As much as we love them, and love to talk about them, this is not about desktop 3D printers: it is about how the entire global industrial production paradigm is shifting toward a more sustainable and efficient type of manufacturing. Satellites, aeroplanes, military fighters and defense systems built by British giants such as BAE and EADS are based on some of the most advanced technologies known. The two companies’ senior representatives, Rainer Rauh, VP of Global Innovation Network at EADS, and Stephen Morgan, Group Leader, Advanced Technology Center at BAE Systems, will discuss what is possible today through 3D printing and what will be possible in the near future, how equipment and materials costs (for both metals and plastics) are affecting industry growth and what the potential of additive manufacturing is for true mass production.

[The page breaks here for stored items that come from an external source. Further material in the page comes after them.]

Lemma Slay_active w :
  2 <= argc w -> passes_range_check w ->
  inuse (target w) = true -> 0 < Int.signed (health (target w)) ->
  let idx := Int.signed (arg_client_id w) in
  let w' := exec Slay w in
  g_entities w' idx = with_health (Int.repr (-40)) (target w) /\
  (forall j, j <> idx -> g_entities w' j = g_entities w j) /\
  trace w' = trace w ++ [Ev_Com_Printf ("Slaying player..." ++ nl);
                         Ev_SV_SendServerCommand None (msg_slain (client_name w idx));
                         Ev_DebugPrint (msg_slaying (client_name w idx));
                         Ev_G_AddEvent idx EV_GIB_PLAYER (s_number (target w))] /\
  random_drawn w' = random_drawn w /\
  same_host w w'.
Proof.
  intros H R U A. apply Z.ltb_ge in H. unfold argc in H.
  apply range_guard_false in R. pose proof (active_guard_true _ U A) as G.
  clear U A. unfold target, arg_client_id in *.
  unfold_cmd. rewrite H, R, G. clear H R G.
  world_fields.
  rewrite ?store_same, <- ?app_assoc. cbn [app s_number with_health].
  repeat split; try reflexivity.
  intros j Hj. rewrite store_other by exact Hj. reflexivity.
Qed.

(** ** The interpreter bridge *)

Lemma PyCommand_unregistered w :
  custom_command_handler w = None -> PyCommand w = (tt, w).
Proof. intros H. unfold PyCommand. rewrite H. reflexivity. Qed.

Lemma PyCommand_registered w handler :
  custom_command_handler w = Some handler ->
  let args := String.concat " " (tl (cmd_argv w)) in
  let result := handler args in
  let w' := exec PyCommand w in
  trace w' = trace w ++
    [Ev_PyGILState_Ensure; Ev_PyObject_CallFunction args result] ++
    (if is_Py_False result then [Ev_Com_Printf msg_no_handler] else []) ++
    [Ev_Py_XDECREF result; Ev_PyGILState_Release] /\
  gil_depth w' = gil_depth w /\
  py_refs w' = py_refs w /\
  g_entities w' = g_entities w /\
  custom_command_handler w' = custom_command_handler w /\
  py_initialized w' = py_initialized w.
Proof.
  intros H. unfold exec, PyCommand. rewrite H.
  cbv [bind ret emit PyGILState_Ensure Cmd_Args PyObject_CallFunction Com_Printf
       Py_XDECREF PyGILState_Release].
  cbn [cmd_argv log set_gil_depth].
  destruct (handler _) as [[|a]|]; cbn; rewrite <- ?app_assoc; cbn [app];
    repeat split; try reflexivity; exact H.
Qed.

Lemma RestartPython_run w :
  let w' := exec RestartPython w in
  trace w' = trace w ++
    [Ev_Com_Printf ("Restarting Python..." ++ nl)] ++
    (if py_initialized w then [Ev_PyMinqlx_Finalize] else []) ++
    [Ev_PyMinqlx_Initialize; Ev_NewGameDispatcher (Int.repr 0)] /\
  py_initialized w' = true /\
  custom_command_handler w' = None /\
  g_entities w' = g_entities w.
Proof.
  cbv [exec RestartPython bind ret emit Com_Printf PyMinqlx_IsInitialized
       PyMinqlx_Finalize PyMinqlx_Initialize NewGameDispatcher].
  cbn [py_initialized log].
  destruct (py_initialized w) eqn:E; cbn; rewrite ?E; cbn;
    rewrite <- ?app_assoc; cbn [app]; repeat split; reflexivity.
Qed.

Lemma calls_of_nothing c w : exec c w = w -> calls c w = [].
Proof.
  intros H. apply calls_of_trace. rewrite H. symmetry. apply app_nil_r.
Qed.

Lemma is_Py_False_iff (o : option PyObject) :
  is_Py_False o = true <-> o = Some Py_False.
Proof.
  destruct o as [[|a]|]; cbn; split; intros H; try reflexivity; discriminate H.
Qed.

(** * The claims *)

(** ** The interpreter bridge *)

(** C1.  Whatever state the Interpreter Session is in, after
    [RestartPython] it is Initialized, and the run delivers exactly one
    new-game notification, with the parameter [0].  [PyMinqlx_Initialize]
    is always called; when the session was Initialized,
    [PyMinqlx_Finalize] is called before it, and when it was not,
    [PyMinqlx_Finalize] is not called at all. *)
Theorem RestartPython_ends_initialized_with_one_new_game (w : world) :
  let run := calls RestartPython w in
  py_initialized (exec RestartPython w) = true /\
  filter is_NewGameDispatcher run = [Ev_NewGameDispatcher (Int.repr 0)] /\
  In Ev_PyMinqlx_Initialize run /\
  (py_initialized w = true ->
   precedes Ev_PyMinqlx_Finalize Ev_PyMinqlx_Initialize run) /\
  (py_initialized w = false -> ~ In Ev_PyMinqlx_Finalize run).
Proof.
  destruct (RestartPython_run w) as (T & I & _ & _).
  apply calls_of_trace in T. cbv zeta. rewrite T, I. clear T I.
  destruct (py_initialized w); cbn [app filter is_NewGameDispatcher].
  - repeat split.
    + right. right. left. reflexivity.
    + intros _. exists [Ev_Com_Printf ("Restarting Python..." ++ nl)%string], [],
        [Ev_NewGameDispatcher (Int.repr 0)]. reflexivity.
    + intros H. discriminate H.
  - repeat split.
    + right. left. reflexivity.
    + intros H. discriminate H.
    + intros _ [H | [H | [H | []]]]; discriminate H.
Qed.

Lemma RestartPython_ends_initialized_with_one_new_game_witness :
  precedes Ev_PyMinqlx_Finalize Ev_PyMinqlx_Initialize
    (calls RestartPython (scripted_server ["restart_python"%string])) /\
  ~ In Ev_PyMinqlx_Finalize
    (calls RestartPython (server ["restart_python"%string] 50)).
Proof.
  split.
  - apply (RestartPython_ends_initialized_with_one_new_game
             (scripted_server ["restart_python"%string])). reflexivity.
  - apply (RestartPython_ends_initialized_with_one_new_game
             (server ["restart_python"%string] 50)). reflexivity.
Defined.

(** C2.  When a handler is registered, [PyCommand] takes the interpreter
    lock once, before it calls the handler, and gives it back once, as the
    last thing it does; this holds for every result of the call, [NULL]
    (the handler raised) included.  The reference to the result is released
    after the call and before the lock is given back, so the run leaves the
    lock depth and the number of references held as it found them. *)
Theorem PyCommand_holds_lock_around_handler (w : world) (handler : PyCallable) :
  custom_command_handler w = Some handler ->
  let args := String.concat " " (tl (cmd_argv w)) in
  let result := handler args in
  let run := calls PyCommand w in
  precedes Ev_PyGILState_Ensure (Ev_PyObject_CallFunction args result) run /\
  precedes (Ev_PyObject_CallFunction args result) (Ev_Py_XDECREF result) run /\
  precedes (Ev_Py_XDECREF result) Ev_PyGILState_Release run /\
  count_calls is_PyGILState_Ensure run = 1%nat /\
  count_calls is_PyObject_CallFunction run = 1%nat /\
  count_calls is_PyGILState_Release run = 1%nat /\
  last run Ev_PyGILState_Ensure = Ev_PyGILState_Release /\
  gil_depth (exec PyCommand w) = gil_depth w /\
  py_refs (exec PyCommand w) = py_refs w.
Proof.
  intros H. destruct (PyCommand_registered w handler H) as (T & G & R & _).
  apply calls_of_trace in T. cbv zeta. rewrite T, G, R. clear T G R.
  set (args := String.concat " " (tl (cmd_argv w))).
  set (result := handler args).
  destruct (is_Py_False result); cbn [app]; repeat split.
  - exists [], [], [Ev_Com_Printf msg_no_handler; Ev_Py_XDECREF result;
                    Ev_PyGILState_Release]. reflexivity.
  - exists [Ev_PyGILState_Ensure], [Ev_Com_Printf msg_no_handler],
      [Ev_PyGILState_Release]. reflexivity.
  - exists [Ev_PyGILState_Ensure; Ev_PyObject_CallFunction args result;
            Ev_Com_Printf msg_no_handler], [], []. reflexivity.
  - exists [], [], [Ev_Py_XDECREF result; Ev_PyGILState_Release]. reflexivity.
  - exists [Ev_PyGILState_Ensure], [], [Ev_PyGILState_Release]. reflexivity.
  - exists [Ev_PyGILState_Ensure; Ev_PyObject_CallFunction args result], [], [].
    reflexivity.
Qed.

Lemma PyCommand_holds_lock_around_handler_witness :
  precedes (Ev_Py_XDECREF None) Ev_PyGILState_Release
    (calls PyCommand (scripted_server ["py_command"; "boom"]%string)) /\
  count_calls is_PyGILState_Release
    (calls PyCommand (scripted_server ["py_command"; "boom"]%string)) = 1%nat.
Proof.
  pose proof (PyCommand_holds_lock_around_handler
                (scripted_server ["py_command"; "boom"]%string)
                sample_handler eq_refl) as H.
  split; [exact (proj1 (proj2 (proj2 H))) | exact (proj1 (proj2 (proj2 (proj2 (proj2 (proj2 H))))))].
Defined.

(** C3.  With no handler registered [PyCommand] does nothing at all: no
    call into the interpreter, nothing printed, the world as it was.  With
    a handler registered the handler is called once; the diagnostic is
    printed, once, when the call returns [Py_False], and nothing is printed
    for any other result. *)
Theorem PyCommand_diagnostic_only_on_Py_False (w : world) :
  (custom_command_handler w = None ->
   exec PyCommand w = w /\ calls PyCommand w = []) /\
  (forall handler, custom_command_handler w = Some handler ->
     let result := handler (String.concat " " (tl (cmd_argv w))) in
     let run := calls PyCommand w in
     count_calls is_PyObject_CallFunction run = 1%nat /\
     (result = Some Py_False ->
      filter is_Com_Printf run = [Ev_Com_Printf msg_no_handler]) /\
     (result <> Some Py_False -> filter is_Com_Printf run = [])).
Proof.
  split.
  - intros H. assert (exec PyCommand w = w) as E.
    { unfold exec. rewrite (PyCommand_unregistered w H). reflexivity. }
    split; [exact E | exact (calls_of_nothing _ _ E)].
  - intros handler H. destruct (PyCommand_registered w handler H) as (T & _).
    apply calls_of_trace in T. cbv zeta. rewrite T. clear T.
    destruct (is_Py_False _) eqn:F; cbn [app]; repeat split.
    + intros N. apply is_Py_False_iff in F. contradiction.
    + intros E. apply is_Py_False_iff in E. congruence.
Qed.
(** * budget_bot: the webhook handler of [final.py], embedded and verified

    The development follows [final.py] function by function.

    - Python [str] values are Rocq [string]s, read as the sequence of
      characters of the message.  Character classes ([\d], [\s], [\w]),
      [str.strip] and [str.lower] are the ASCII ones; characters outside
      ASCII are kept and compared verbatim.  On ASCII text ([is_ascii]) they
      are Python's; a statement about which characters a text holds
      (digits, whitespace, unit tokens) carries the hypothesis that the
      part of the text it classifies is ASCII.
    - Python [float] is the interface [PyFloat]: every definition and theorem
      is parametric in it, so nothing depends on how binary64 rounds.  An
      exact decimal instance, [DecFloat], runs the code on concrete inputs.
    - [json.loads] is the interface [JsonLoads].
    - The DynamoDB table and the process-wide [deletion_confirmations] dict are
      [gmap]s inside a [world], next to the outbox: the list of messages
      posted to the chat API.  Every call of the handler also receives an
      [env], the answers of the outside world during that call (clock, uuid,
      classifier response, DynamoDB failures).  A scan returns all matching
      items of the table at once.  The clock counts whole seconds.
    - A [try] body is a [result]; [try_except] and the matches on [Raise] are
      the [except] clauses. *)

From Stdlib Require Import ZArith Ascii String.
From stdpp Require Import base option list sorting gmap strings pretty.

Open Scope string_scope.
Set Warnings "-register-all".

(** ** Text primitives *)

Module Text.

Definition code (c : ascii) : N := N_of_ascii c.

(** [\d] *)
Definition is_digit (c : ascii) : bool :=
  (48 <=? code c)%N && (code c <=? 57)%N.

(** [\s], also the set removed by [str.strip()]: TAB LF VT FF CR, FS GS RS US
    and SPACE. *)
Definition is_space (c : ascii) : bool :=
  ((9 <=? code c)%N && (code c <=? 13)%N)
  || ((28 <=? code c)%N && (code c <=? 32)%N).

Definition is_upper (c : ascii) : bool :=
  (65 <=? code c)%N && (code c <=? 90)%N.

Definition is_lower (c : ascii) : bool :=
  (97 <=? code c)%N && (code c <=? 122)%N.

(** [\w] *)
Definition is_word (c : ascii) : bool :=
  is_digit c || is_upper c || is_lower c || (code c =? 95)%N.

Definition lower_char (c : ascii) : ascii :=
  if is_upper c then ascii_of_N (code c + 32) else c.
(* ===== verification/Utils.v ===== *)
(** * Utils: the numeric helpers Move.ts imports

    [abs], [ceil], [sign] and [clamp] of the repository's [utils] module
    (Move.ts line 14), which wrap [Math.abs], [Math.ceil], [Math.sign] and
    [min (max (min x y) n) (max x y)].  Each comes with the laws the
    position model and the loop wrapper rely on and with its [Proper]
    instance for the equality [==] of rationals. *)

From S2P Require Import Prelude.

Local Open Scope Q_scope.
Local Open Scope js_scope.

(** [Math.abs]. *)
Definition abs (x : Q) : Q := Qabs x.

(** [Math.ceil]; the result is a number again. *)
Definition ceil (x : Q) : Q := inject_Z (Qceiling x).

(** [Math.sign]: -1, 0 or 1. *)
Definition sign (x : Q) : Q :=
  if x <? 0 then -1 else if 0 <? x then 1 else 0.

(** [clamp( number, x, y )]: the bounds may come in either order. *)
Definition clamp (number x y : Q) : Q :=
  let minimum := Qmin x y in
  let maximum := Qmax x y in
  Qmin (Qmax minimum number) maximum.

(** ** Laws *)

Lemma Qmin_cases (x y : Q) : (x <= y /\ Qmin x y == x) \/ (y <= x /\ Qmin x y == y).
Proof.
  destruct (Q.min_spec x y) as [[H E]|[H E]]; [left|right]; split; try lra; exact E.
Qed.

Lemma Qmax_cases (x y : Q) : (x <= y /\ Qmax x y == y) \/ (y <= x /\ Qmax x y == x).
Proof.
  destruct (Q.max_spec x y) as [[H E]|[H E]]; [left|right]; split; try lra; exact E.
Qed.

(** [qminmax] eliminates every [Qmin] and [Qmax] of the goal by cases. *)
Ltac qminmax_at x y cases op :=
  let m := fresh "m" in
  let H := fresh "Hm" in
  destruct (cases x y) as [[? H]|[? H]];
  set (m := op x y) in *; clearbody m.

Ltac qminmax :=
  repeat match goal with
  | |- context [Qmin ?x ?y] => qminmax_at x y Qmin_cases Qmin
  | |- context [Qmax ?x ?y] => qminmax_at x y Qmax_cases Qmax
  | _ : context [Qmin ?x ?y] |- _ => qminmax_at x y Qmin_cases Qmin
  | _ : context [Qmax ?x ?y] |- _ => qminmax_at x y Qmax_cases Qmax
  end.

Lemma abs_nonneg (x : Q) : 0 <= abs x.
Proof. apply Qabs_nonneg. Qed.

Lemma abs_cases (x : Q) : (0 <= x /\ abs x == x) \/ (x < 0 /\ abs x == - x).
Proof.
  destruct (Qlt_le_dec x 0) as [H|H]; [right|left]; split; try assumption.
  - apply Qabs_neg. lra.
  - now apply Qabs_pos.
Qed.

(** [qabs x] splits on the sign of [x] and rewrites [abs x] away. *)
Ltac qabs x :=
  let H := fresh "Habs" in
  let a := fresh "a" in
  destruct (abs_cases x) as [[? H]|[? H]];
  set (a := abs x) in *; clearbody a.

Lemma sign_cases (x : Q) :
  (x < 0 /\ sign x = -1) \/ (x == 0 /\ sign x = 0) \/ (0 < x /\ sign x = 1).
Proof. unfold sign. qbool; [left|right;right|right;left]; split; auto; lra. Qed.

Lemma sign_abs (x : Q) : sign x * abs x == x.
Proof.
  destruct (sign_cases x) as [[H ->]|[[H ->]|[H ->]]]; qabs x; lra.
Qed.

Lemma clamp_lower (n x y : Q) : Qmin x y <= clamp n x y.
Proof. unfold clamp. qminmax; lra. Qed.

Lemma clamp_upper (n x y : Q) : clamp n x y <= Qmax x y.
Proof. unfold clamp. qminmax; lra. Qed.

Lemma clamp_id (n x y : Q) : Qmin x y <= n <= Qmax x y -> clamp n x y == n.
Proof. unfold clamp. intros [H1 H2]. revert H1 H2. qminmax; lra. Qed.

Lemma clamp_idem (n x y : Q) : clamp (clamp n x y) x y == clamp n x y.
Proof. apply clamp_id. split; [apply clamp_lower | apply clamp_upper]. Qed.

Lemma clamp_below (n x y : Q) : n <= Qmin x y -> clamp n x y == Qmin x y.
Proof. unfold clamp. qminmax; lra. Qed.

Lemma clamp_above (n x y : Q) : Qmax x y <= n -> clamp n x y == Qmax x y.
Proof. unfold clamp. qminmax; lra. Qed.

Lemma clamp_mono (n n' x y : Q) : n <= n' -> clamp n x y <= clamp n' x y.
Proof. unfold clamp. qminmax; lra. Qed.

Lemma clamp_comm (n x y : Q) : clamp n x y == clamp n y x.
Proof. unfold clamp. qminmax; lra. Qed.

(** ** Compatibility with [==] *)

#[export] Instance abs_Proper : Proper (Qeq ==> Qeq) abs.
Proof. intros x y H. unfold abs. now rewrite H. Qed.

#[export] Instance ceil_Proper : Proper (Qeq ==> Qeq) ceil.
Proof. intros x y H. unfold ceil. now rewrite H. Qed.

#[export] Instance sign_Proper_eq : Proper (Qeq ==> eq) sign.
Proof. intros x y H. unfold sign. qbool; try reflexivity; lra. Qed.

#[export] Instance sign_Proper : Proper (Qeq ==> Qeq) sign.
Proof. intros x y H. now rewrite (sign_Proper_eq x y H). Qed.

#[export] Instance clamp_Proper : Proper (Qeq ==> Qeq ==> Qeq ==> Qeq) clamp.
Proof. intros n n' Hn x x' Hx y y' Hy. unfold clamp. now rewrite Hn, Hx, Hy. Qed.

#[export] Hint Resolve abs_nonneg clamp_lower clamp_upper : jsnum.
#[export] Hint Rewrite clamp_idem sign_abs : jsnum.
(* ===== verification/Position.v ===== *)
(** * Position: the position model and the limits of Move.ts

    [offset], [trim], [toPosition], [getPosition], [getLimit],
    [exceededLimit] and [toIndex] (Move.ts lines 172-274), each taking the
    environment it reads, with the DOM of list and track that
    [getPosition] measures.  [closest] is the exhaustive search that the
    early-exit scan of [toIndex] is compared against. *)

From Stdlib Require Import Sorted.
From S2P Require Import Prelude Utils Env.

Local Open Scope Q_scope.
Local Open Scope js_scope.

(** ** The DOM of list and track

    [trackEdge] is [rect( track )[ resolve( 'left' ) ]]; [rendered] is the
    translation the list is displayed at, which lags behind the rule
    written to [transformRule] while a CSS transition is running
    ([transitionRule]).  The list starts where the track's padding ends,
    moved by its translation. *)

Record Dom : Type := {
  trackEdge : Q;
  rendered : Q;
  transformRule : option (Axis * Q);
  transitionRule : bool
}.

(** The DOM before any rule is written: the list rests at translation 0. *)
Definition initial_dom : Dom := {|
  trackEdge := 0;
  rendered := 0;
  transformRule := None;
  transitionRule := false
|}.

Definition rect_track (d : Dom) : Q := trackEdge d.

Definition rect_list (env : Env) (d : Dom) : Q :=
  trackEdge d - orient (options env) (getPadding (layout env) false) + rendered d.
(* ===== verification/Motion.v ===== *)
(** * Motion: the move orchestrator of Move.ts

    The mutable world of the component and its handlers: [mount],
    [reposition], [move] with the completion closure it hands to the
    Transition component, [jump], [translate], [cancel] and [isBusy]
    (Move.ts lines 60-163 and 257-259).  The world holds the [waiting] flag
    of the component, [Splide.state] and [Splide.index], the DOM of list
    and track, what the Transition component keeps pending, and a log of
    the events emitted and of the calls made to other components, oldest
    first.  [step] is the transition system of the world: calls of the
    component's interface and what the browser does in between.
    [MoveComponent.t] is the interface of lines 22-33 and [Move] the object
    the constructor returns (lines 276-288). *)

From S2P Require Import Prelude Utils Env Position Loop.

Local Open Scope Q_scope.
Local Open Scope js_scope.

(** ** Data *)

(** The states of [constants/states] that Move.ts sets (line 9).  The
    other states of a slider (created, mounted, destroyed) are not told
    apart from IDLE: Move.ts never reads the state. *)
Inductive State : Set := IDLE | MOVING.

(** An optional [callback] is an opaque function, known by a number. *)
Definition Callback : Set := nat.

(** The events Move.ts emits (lines 3-5). *)
Inductive Event : Type :=
| EVENT_MOVE (index prev dest : Z)
| EVENT_MOVED (index prev dest : Z)
| EVENT_REPOSITIONED.

(** The control characters ['>'] and ['<'] given to [Controller.go]. *)
Inductive Control : Set := Next | Prev.

(** What the component does to the others, as logged. *)
Inductive Effect : Type :=
| Emit (e : Event)
| Listen                            (* on( [ mounted, resized, ... ], reposition ) *)
| ScrollCancel                      (* Components.Scroll.cancel() *)
| TransitionStart (dest : Z)        (* Components.Transition.start( dest, ... ) *)
| TransitionCancel                  (* Components.Transition.cancel() *)
| ControllerGo (control : Control) (allowSameIndex : bool) (callback : option Callback)
| Call (callback : Callback).       (* callback() *)

(** The closure [move] passes to [Transition.start]: the variables it
    captures. *)
Record Done : Type := {
  done_dest : Z;
  done_index : Z;
  done_prev : Z;
  done_position : Q;
  done_callback : option Callback
}.

Record World : Type := {
  waiting : bool;                   (* let waiting: boolean *)
  state : State;                    (* Splide.state *)
  index : Z;                        (* Splide.index *)
  dom : Dom;
  endCallback : option Done;        (* pending in the Slide transition *)
  ticks : list Done;                (* pending in the Fade transition *)
  listening : bool;                 (* reposition is bound to the events *)
  log : list Effect
}.

(** A slider that was just created: nothing set, nothing pending.  The
    undefined [waiting] is falsy, as [false] is. *)
Definition created : World := {|
  waiting := false; state := IDLE; index := 0; dom := initial_dom;
  endCallback := None; ticks := []; listening := false; log := []
|}.

(** ** Updates of single fields *)

Definition set_waiting (b : bool) (w : World) : World := {|
  waiting := b; state := state w; index := index w; dom := dom w;
  endCallback := endCallback w; ticks := ticks w; listening := listening w;
  log := log w
|}.

Definition set_state (s : State) (w : World) : World := {|
  waiting := waiting w; state := s; index := index w; dom := dom w;
  endCallback := endCallback w; ticks := ticks w; listening := listening w;
  log := log w
|}.

Definition set_index (i : Z) (w : World) : World := {|
  waiting := waiting w; state := state w; index := i; dom := dom w;
  endCallback := endCallback w; ticks := ticks w; listening := listening w;
  log := log w
|}.

Definition set_dom (d : Dom) (w : World) : World := {|
  waiting := waiting w; state := state w; index := index w; dom := d;
  endCallback := endCallback w; ticks := ticks w; listening := listening w;
  log := log w
|}.

Definition set_endCallback (c : option Done) (w : World) : World := {|
  waiting := waiting w; state := state w; index := index w; dom := dom w;
  endCallback := c; ticks := ticks w; listening := listening w;
  log := log w
|}.

Definition set_ticks (l : list Done) (w : World) : World := {|
  waiting := waiting w; state := state w; index := index w; dom := dom w;
  endCallback := endCallback w; ticks := l; listening := listening w;
  log := log w
|}.

Definition set_listening (b : bool) (w : World) : World := {|
  waiting := waiting w; state := state w; index := index w; dom := dom w;
  endCallback := endCallback w; ticks := ticks w; listening := b;
  log := log w
|}.

Definition logged (e : Effect) (w : World) : World := {|
  waiting := waiting w; state := state w; index := index w; dom := dom w;
  endCallback := endCallback w; ticks := ticks w; listening := listening w;
  log := log w ++ [e]
|}.

Definition emit (e : Event) (w : World) : World := logged (Emit e) w.

(** ** The Style component and the browser

    [ruleBy( list, 'transform', ... )] writes the rule; the list is
    displayed at the new translation at once unless a transition rule is
    set, in which case it starts to animate from where it is.  Setting the
    transition rule to [''] ends a running animation at its target. *)

Definition ruleBy_transform (env : Env) (position : Q) (d : Dom) : Dom := {|
  trackEdge := trackEdge d;
  rendered := if transitionRule d then rendered d else position;
  transformRule := Some (resolveX (options env), position);
  transitionRule := transitionRule d
|}.

Definition ruleBy_transition (on : bool) (d : Dom) : Dom := {|
  trackEdge := trackEdge d;
  rendered :=
    match on, transformRule d with
    | false, Some (_, target) => target
    | _, _ => rendered d
    end;
  transformRule := transformRule d;
  transitionRule := on
|}.

(** A frame of a running animation: the list is displayed at [q]. *)
Definition paint (q : Q) (d : Dom) : Dom := {|
  trackEdge := trackEdge d;
  rendered := q;
  transformRule := transformRule d;
  transitionRule := transitionRule d
|}.

(** ** The handlers of Move.ts *)

(** Move.ts [isBusy]: [true] while a move is waiting, when the slider
    cannot move.  Its JSDoc (line 255) says the opposite; line 88 and the
    tests (part_000 lines 113-119) agree with the code. *)
Definition isBusy (w : World) : bool := waiting w.

(** Move.ts [translate]. *)
Definition translate (env : Env) (position : Q) (preventLoop : bool) (w : World) : World :=
  set_dom
    (ruleBy_transform env
       (if preventLoop then position else loop env (waiting w) (dom w) position)
       (dom w))
    w.

(** Move.ts [jump]. *)
Definition jump (env : Env) (index : Z) (w : World) : World :=
  translate env (toPosition env index true) false w.

(** The function [move] passes to [Transition.start] (Move.ts lines 97-108). *)
Definition move_done (env : Env) (c : Done) (w : World) : World :=
  let looping := negb (done_dest c =? done_index c)%Z in
  let w := if looping then jump env (done_index c) w else w in
  let w := set_waiting false w in
  let w := set_state IDLE w in
  let w := emit (EVENT_MOVED (done_index c) (done_prev c) (done_dest c)) w in
  if trimSpace_is_move (options env)
     && negb (done_dest c =? done_prev c)%Z
     && (done_position c =? getPosition env (dom w))
  then
    logged (ControllerGo (if (done_dest c >? done_prev c)%Z then Next else Prev)
              false (done_callback c)) w
  else
    match done_callback c with
    | Some callback => logged (Call callback) w
    | None => w
    end.

(** ** The Transition component

    The Slide transition animates when the destination is at least a pixel
    away and the speed at least a millisecond: it sets the transition rule,
    translates to the destination without looping and keeps the callback
    until the browser reports [transitionend].  Otherwise it jumps and
    calls back at once.  The Fade transition calls back on the next tick.
    [cancel] of the Slide transition clears the transition rule; the Fade
    transition has nothing to cancel. *)

Definition Transition_cancel (env : Env) (w : World) : World :=
  if Splide_is (options env) FADE then w
  else set_dom (ruleBy_transition false (dom w)) w.

Definition Transition_start (env : Env) (dest : Z) (done : Done) (w : World) : World :=
  if Splide_is (options env) FADE then set_ticks (ticks w ++ [done]) w
  else
    let destination := toPosition env dest true in
    let position := getPosition env (dom w) in
    if (1 <=? abs (destination - position)) && (1 <=? speed (options env))
    then
      let w := set_dom (ruleBy_transition true (dom w)) w in
      let w := translate env destination true w in
      set_endCallback (Some done) w
    else
      move_done env done (jump env dest w).
Lemma towards_refl (control : Control) (w : World) : towards control w w.
Proof. destruct control; cbn; lia. Qed.

Lemma towards_planned (control : Control) (w w1 w' : World) (dest i : Z) :
  ControllerComponent.plan C control w = Some (dest, i) ->
  index w1 = i ->
  towards (if (dest >? index w)%Z then Next else Prev) w1 w' ->
  towards control w w'.
Proof.
  intros Ep E1. pose proof (plan_slide _ _ _ _ Ep) as ->. destruct control.
  - apply plan_next in Ep. destruct (Z.gtb_spec i (index w)); [|lia]. cbn. lia.
  - apply plan_prev in Ep. destruct (Z.gtb_spec i (index w)); [lia|]. cbn. lia.
Qed.

Lemma go_under_towards (n : nat) : forall control cb w w',
  go_under env C n control cb w = Some w' -> towards control w w'.
Proof.
  induction n as [|n IH]; intros control cb w w' H; [discriminate|].
  cbn [go_under] in H.
  destruct (ControllerComponent.plan C control w) as [[dest i]|] eqn:Ep;
    [|injection H as <-; apply towards_refl].
  destruct (goes i w); [|injection H as <-; apply towards_refl].
  rewrite move_under_cases in H.
  apply (towards_planned control w (move env dest i (index w) cb (set_index i w)) w' dest i Ep);
    [now rewrite index_move|].
  destruct (chases _ _ _ _ _); [exact (IH _ _ _ _ H)|].
  injection H as <-. apply towards_refl.
Qed.

End Progress.

End Cases.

They will not, by far, offer the only contribution: Lorenzo Lorenzi from GE, Dan Johns from GKN Aerospace and Curtis Carson from Airbus, along with representatives from IBM, Renault, Bayer Material Science and Dyson will talk about the 3D printing technologies that are receiving the most attention in their fields of work in terms of investment and research, and discuss the challenges of designing for additive manufacturing and the means to protect intellectual properties.
Attendance prices reflect the level of the business the summit encompasses: an All-Access pass for the two days of the conference and workshops cost £1,348 but it’s looking more and more like a small price to pay to be at the forefront of the next industrial revolution.